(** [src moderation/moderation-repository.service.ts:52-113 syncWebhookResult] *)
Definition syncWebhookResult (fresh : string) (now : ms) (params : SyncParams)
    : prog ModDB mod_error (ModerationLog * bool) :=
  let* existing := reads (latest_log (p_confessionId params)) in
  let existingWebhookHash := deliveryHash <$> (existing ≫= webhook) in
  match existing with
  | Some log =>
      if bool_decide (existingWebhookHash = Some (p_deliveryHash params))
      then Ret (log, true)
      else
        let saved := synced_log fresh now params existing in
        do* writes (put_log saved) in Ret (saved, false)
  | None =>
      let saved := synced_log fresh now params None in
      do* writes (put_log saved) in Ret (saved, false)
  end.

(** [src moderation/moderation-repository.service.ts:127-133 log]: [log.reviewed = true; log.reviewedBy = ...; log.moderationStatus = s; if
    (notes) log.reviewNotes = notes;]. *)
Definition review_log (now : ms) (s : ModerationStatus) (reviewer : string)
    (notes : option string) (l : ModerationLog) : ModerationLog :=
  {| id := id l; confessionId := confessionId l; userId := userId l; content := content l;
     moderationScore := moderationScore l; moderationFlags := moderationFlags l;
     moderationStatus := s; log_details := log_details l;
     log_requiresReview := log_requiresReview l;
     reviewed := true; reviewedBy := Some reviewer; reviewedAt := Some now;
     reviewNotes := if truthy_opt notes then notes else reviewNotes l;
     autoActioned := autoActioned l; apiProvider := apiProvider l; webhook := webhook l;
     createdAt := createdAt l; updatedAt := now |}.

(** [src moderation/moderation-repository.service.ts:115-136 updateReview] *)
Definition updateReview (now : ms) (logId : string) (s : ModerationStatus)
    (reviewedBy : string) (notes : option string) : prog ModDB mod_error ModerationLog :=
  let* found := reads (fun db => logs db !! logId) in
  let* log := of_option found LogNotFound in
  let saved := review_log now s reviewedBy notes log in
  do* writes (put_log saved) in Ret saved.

══════

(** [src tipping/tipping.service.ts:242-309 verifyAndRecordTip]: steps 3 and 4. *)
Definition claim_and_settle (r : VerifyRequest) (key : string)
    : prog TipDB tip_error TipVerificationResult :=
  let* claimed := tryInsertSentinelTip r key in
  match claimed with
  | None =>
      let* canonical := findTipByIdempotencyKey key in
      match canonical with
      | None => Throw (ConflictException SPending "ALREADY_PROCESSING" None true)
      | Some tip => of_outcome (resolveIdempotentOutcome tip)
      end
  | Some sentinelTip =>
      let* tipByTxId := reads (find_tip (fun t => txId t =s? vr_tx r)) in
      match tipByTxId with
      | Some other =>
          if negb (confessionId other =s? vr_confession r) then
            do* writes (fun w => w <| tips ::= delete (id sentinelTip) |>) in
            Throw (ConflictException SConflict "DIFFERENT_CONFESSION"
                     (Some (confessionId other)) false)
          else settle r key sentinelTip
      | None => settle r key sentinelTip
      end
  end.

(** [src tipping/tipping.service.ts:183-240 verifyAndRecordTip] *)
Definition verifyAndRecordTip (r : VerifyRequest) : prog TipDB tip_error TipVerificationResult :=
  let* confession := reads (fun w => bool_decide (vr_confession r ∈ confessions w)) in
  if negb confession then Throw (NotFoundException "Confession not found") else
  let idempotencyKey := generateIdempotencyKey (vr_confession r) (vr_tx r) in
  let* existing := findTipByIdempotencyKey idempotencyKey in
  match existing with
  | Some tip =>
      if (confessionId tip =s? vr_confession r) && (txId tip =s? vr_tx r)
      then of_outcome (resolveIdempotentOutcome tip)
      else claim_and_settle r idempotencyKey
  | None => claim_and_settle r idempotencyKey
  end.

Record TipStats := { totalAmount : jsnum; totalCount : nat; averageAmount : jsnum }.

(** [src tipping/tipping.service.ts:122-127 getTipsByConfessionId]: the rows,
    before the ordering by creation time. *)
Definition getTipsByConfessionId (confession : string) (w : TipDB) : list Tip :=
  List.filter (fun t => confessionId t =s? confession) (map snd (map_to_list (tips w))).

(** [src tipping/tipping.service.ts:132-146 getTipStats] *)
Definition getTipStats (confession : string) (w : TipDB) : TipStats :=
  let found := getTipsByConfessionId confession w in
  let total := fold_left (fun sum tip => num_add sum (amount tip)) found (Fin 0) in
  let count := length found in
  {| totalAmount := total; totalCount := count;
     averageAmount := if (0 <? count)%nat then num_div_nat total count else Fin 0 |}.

══════

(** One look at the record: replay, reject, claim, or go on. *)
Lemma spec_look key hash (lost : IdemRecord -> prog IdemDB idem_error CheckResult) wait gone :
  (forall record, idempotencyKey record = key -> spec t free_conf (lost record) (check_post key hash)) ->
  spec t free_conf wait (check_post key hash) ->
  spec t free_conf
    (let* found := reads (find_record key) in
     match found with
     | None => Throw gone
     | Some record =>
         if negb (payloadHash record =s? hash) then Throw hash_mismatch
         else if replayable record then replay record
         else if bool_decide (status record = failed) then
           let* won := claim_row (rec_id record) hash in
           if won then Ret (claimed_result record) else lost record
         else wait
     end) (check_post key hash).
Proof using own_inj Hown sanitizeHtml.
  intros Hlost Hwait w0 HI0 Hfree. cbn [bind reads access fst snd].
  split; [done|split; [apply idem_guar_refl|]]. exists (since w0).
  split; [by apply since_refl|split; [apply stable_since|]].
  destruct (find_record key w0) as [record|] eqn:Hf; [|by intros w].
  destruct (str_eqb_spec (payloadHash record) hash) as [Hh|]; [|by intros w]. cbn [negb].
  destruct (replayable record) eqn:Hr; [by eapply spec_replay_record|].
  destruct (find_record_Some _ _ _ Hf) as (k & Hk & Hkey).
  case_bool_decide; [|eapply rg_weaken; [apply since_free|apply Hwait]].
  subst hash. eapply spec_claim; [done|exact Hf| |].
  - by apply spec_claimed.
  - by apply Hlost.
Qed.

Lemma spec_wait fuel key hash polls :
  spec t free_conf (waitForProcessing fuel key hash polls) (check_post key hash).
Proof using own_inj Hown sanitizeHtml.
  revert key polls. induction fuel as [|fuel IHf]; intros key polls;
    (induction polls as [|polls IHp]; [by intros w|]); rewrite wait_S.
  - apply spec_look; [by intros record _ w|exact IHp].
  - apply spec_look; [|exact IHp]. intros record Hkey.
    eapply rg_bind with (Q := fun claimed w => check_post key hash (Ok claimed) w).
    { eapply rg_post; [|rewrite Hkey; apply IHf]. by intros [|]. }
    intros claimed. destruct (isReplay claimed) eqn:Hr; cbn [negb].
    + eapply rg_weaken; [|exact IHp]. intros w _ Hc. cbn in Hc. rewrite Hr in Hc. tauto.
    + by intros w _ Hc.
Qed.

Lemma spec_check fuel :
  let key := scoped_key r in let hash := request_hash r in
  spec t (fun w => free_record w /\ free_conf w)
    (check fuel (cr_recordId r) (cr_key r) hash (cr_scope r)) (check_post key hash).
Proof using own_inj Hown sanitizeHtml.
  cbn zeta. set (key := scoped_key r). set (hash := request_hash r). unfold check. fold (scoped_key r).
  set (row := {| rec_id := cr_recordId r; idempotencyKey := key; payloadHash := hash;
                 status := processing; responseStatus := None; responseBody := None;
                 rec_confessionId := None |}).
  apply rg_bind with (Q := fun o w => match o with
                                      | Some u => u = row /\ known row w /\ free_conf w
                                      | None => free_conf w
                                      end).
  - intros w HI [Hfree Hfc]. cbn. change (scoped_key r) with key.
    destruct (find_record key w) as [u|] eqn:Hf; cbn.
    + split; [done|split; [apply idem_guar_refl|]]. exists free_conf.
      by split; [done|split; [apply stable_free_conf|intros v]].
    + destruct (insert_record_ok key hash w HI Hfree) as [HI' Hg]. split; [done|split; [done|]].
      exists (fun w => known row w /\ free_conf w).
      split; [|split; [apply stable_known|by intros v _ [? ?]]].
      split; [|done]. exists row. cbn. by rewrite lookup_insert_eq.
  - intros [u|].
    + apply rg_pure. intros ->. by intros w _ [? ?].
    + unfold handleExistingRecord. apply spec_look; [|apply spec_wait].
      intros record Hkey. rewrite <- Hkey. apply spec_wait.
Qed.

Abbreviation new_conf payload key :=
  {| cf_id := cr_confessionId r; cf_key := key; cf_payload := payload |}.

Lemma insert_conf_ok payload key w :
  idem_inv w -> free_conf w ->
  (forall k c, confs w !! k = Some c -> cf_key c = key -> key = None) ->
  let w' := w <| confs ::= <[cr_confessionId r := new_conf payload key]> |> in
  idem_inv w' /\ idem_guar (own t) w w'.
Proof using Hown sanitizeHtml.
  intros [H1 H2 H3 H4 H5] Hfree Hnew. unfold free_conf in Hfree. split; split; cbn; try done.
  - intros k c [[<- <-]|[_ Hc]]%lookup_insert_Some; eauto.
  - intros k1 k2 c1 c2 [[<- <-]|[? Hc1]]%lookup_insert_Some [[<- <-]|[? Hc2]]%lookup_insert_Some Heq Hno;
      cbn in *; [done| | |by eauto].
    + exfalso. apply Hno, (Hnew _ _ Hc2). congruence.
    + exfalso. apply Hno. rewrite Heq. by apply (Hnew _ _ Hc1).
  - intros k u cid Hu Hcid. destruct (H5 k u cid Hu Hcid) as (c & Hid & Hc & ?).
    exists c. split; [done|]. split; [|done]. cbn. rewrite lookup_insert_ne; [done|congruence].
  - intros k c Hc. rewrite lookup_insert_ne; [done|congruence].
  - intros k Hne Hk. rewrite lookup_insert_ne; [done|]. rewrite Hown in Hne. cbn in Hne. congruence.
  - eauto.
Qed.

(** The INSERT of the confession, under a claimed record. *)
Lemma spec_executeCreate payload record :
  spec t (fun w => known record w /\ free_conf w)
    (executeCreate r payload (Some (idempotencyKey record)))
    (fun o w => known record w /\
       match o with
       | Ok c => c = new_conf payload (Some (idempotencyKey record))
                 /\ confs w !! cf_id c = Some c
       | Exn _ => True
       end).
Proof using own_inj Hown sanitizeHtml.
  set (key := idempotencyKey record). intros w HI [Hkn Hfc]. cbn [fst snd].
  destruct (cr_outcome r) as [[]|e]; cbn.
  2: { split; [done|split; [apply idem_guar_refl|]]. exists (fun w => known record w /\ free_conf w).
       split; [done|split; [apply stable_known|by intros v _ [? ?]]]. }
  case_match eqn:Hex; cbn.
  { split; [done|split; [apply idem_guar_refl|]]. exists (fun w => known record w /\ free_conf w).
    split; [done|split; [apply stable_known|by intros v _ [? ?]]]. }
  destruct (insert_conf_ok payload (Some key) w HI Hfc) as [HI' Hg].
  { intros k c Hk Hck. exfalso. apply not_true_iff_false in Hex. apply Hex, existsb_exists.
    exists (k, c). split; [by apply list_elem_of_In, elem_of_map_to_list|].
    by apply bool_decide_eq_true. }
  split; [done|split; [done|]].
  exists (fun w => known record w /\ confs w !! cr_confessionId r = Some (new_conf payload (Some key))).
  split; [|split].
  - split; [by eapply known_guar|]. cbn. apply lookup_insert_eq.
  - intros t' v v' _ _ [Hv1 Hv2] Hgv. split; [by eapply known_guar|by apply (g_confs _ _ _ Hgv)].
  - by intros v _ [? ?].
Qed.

══════

● Instructions to follow: Of the lines above, output exactly those from the line bearing "revert key polls." through the line bearing "payloadHash := hash;", inclusive.

● The completed task:
  revert key polls. induction fuel as [|fuel IHf]; intros key polls;
    (induction polls as [|polls IHp]; [by intros w|]); rewrite wait_S.
  - apply spec_look; [by intros record _ w|exact IHp].
  - apply spec_look; [|exact IHp]. intros record Hkey.
    eapply rg_bind with (Q := fun claimed w => check_post key hash (Ok claimed) w).
    { eapply rg_post; [|rewrite Hkey; apply IHf]. by intros [|]. }
    intros claimed. destruct (isReplay claimed) eqn:Hr; cbn [negb].
    + eapply rg_weaken; [|exact IHp]. intros w _ Hc. cbn in Hc. rewrite Hr in Hc. tauto.
    + by intros w _ Hc.
Qed.

Lemma spec_check fuel :
  let key := scoped_key r in let hash := request_hash r in
  spec t (fun w => free_record w /\ free_conf w)
    (check fuel (cr_recordId r) (cr_key r) hash (cr_scope r)) (check_post key hash).
Proof using own_inj Hown sanitizeHtml.
  cbn zeta. set (key := scoped_key r). set (hash := request_hash r). unfold check. fold (scoped_key r).
  set (row := {| rec_id := cr_recordId r; idempotencyKey := key; payloadHash := hash;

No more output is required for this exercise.